◆ **TRY IT**:
Scan the listing below for the string "else" and copy each line where it turns up.

◆ **RECORDS FOR THE EXERCISE**:
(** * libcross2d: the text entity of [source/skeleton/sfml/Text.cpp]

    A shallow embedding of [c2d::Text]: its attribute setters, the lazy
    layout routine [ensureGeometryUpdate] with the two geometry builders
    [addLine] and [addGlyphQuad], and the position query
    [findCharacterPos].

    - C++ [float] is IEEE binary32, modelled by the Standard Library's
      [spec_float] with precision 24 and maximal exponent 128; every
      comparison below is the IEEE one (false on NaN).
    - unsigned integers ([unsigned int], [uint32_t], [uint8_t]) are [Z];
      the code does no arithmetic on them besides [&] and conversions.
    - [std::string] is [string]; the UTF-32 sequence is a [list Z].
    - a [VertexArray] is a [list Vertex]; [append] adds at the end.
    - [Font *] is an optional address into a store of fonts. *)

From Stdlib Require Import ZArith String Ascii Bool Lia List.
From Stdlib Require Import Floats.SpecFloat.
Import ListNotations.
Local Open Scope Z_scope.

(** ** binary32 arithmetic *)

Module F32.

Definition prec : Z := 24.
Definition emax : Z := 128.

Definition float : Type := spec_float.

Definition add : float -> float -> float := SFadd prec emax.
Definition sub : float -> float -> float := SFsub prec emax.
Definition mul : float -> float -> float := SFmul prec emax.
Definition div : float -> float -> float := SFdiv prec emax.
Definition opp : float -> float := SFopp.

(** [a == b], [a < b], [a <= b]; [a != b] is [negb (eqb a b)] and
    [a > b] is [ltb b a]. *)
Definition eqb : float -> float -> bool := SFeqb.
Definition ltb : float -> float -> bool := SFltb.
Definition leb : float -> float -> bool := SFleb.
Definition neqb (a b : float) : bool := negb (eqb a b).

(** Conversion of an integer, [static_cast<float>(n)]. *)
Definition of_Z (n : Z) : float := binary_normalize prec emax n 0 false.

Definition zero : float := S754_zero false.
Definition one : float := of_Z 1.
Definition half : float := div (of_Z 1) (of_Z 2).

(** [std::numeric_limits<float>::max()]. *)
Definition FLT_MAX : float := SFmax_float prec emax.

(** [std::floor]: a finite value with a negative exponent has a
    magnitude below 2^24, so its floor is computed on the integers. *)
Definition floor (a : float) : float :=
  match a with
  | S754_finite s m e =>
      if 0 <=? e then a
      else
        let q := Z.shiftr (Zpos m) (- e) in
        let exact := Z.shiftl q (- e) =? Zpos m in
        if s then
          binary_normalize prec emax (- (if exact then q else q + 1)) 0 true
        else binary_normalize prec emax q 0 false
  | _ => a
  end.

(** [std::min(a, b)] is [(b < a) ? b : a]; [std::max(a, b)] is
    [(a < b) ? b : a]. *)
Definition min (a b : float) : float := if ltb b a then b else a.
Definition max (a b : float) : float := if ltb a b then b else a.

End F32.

◆ **COMPLETED TASK**:
      else
          binary_normalize prec emax (- (if exact then q else q + 1)) 0 true
        else binary_normalize prec emax q 0 false
Definition min (a b : float) : float := if ltb b a then b else a.
Definition max (a b : float) : float := if ltb a b then b else a.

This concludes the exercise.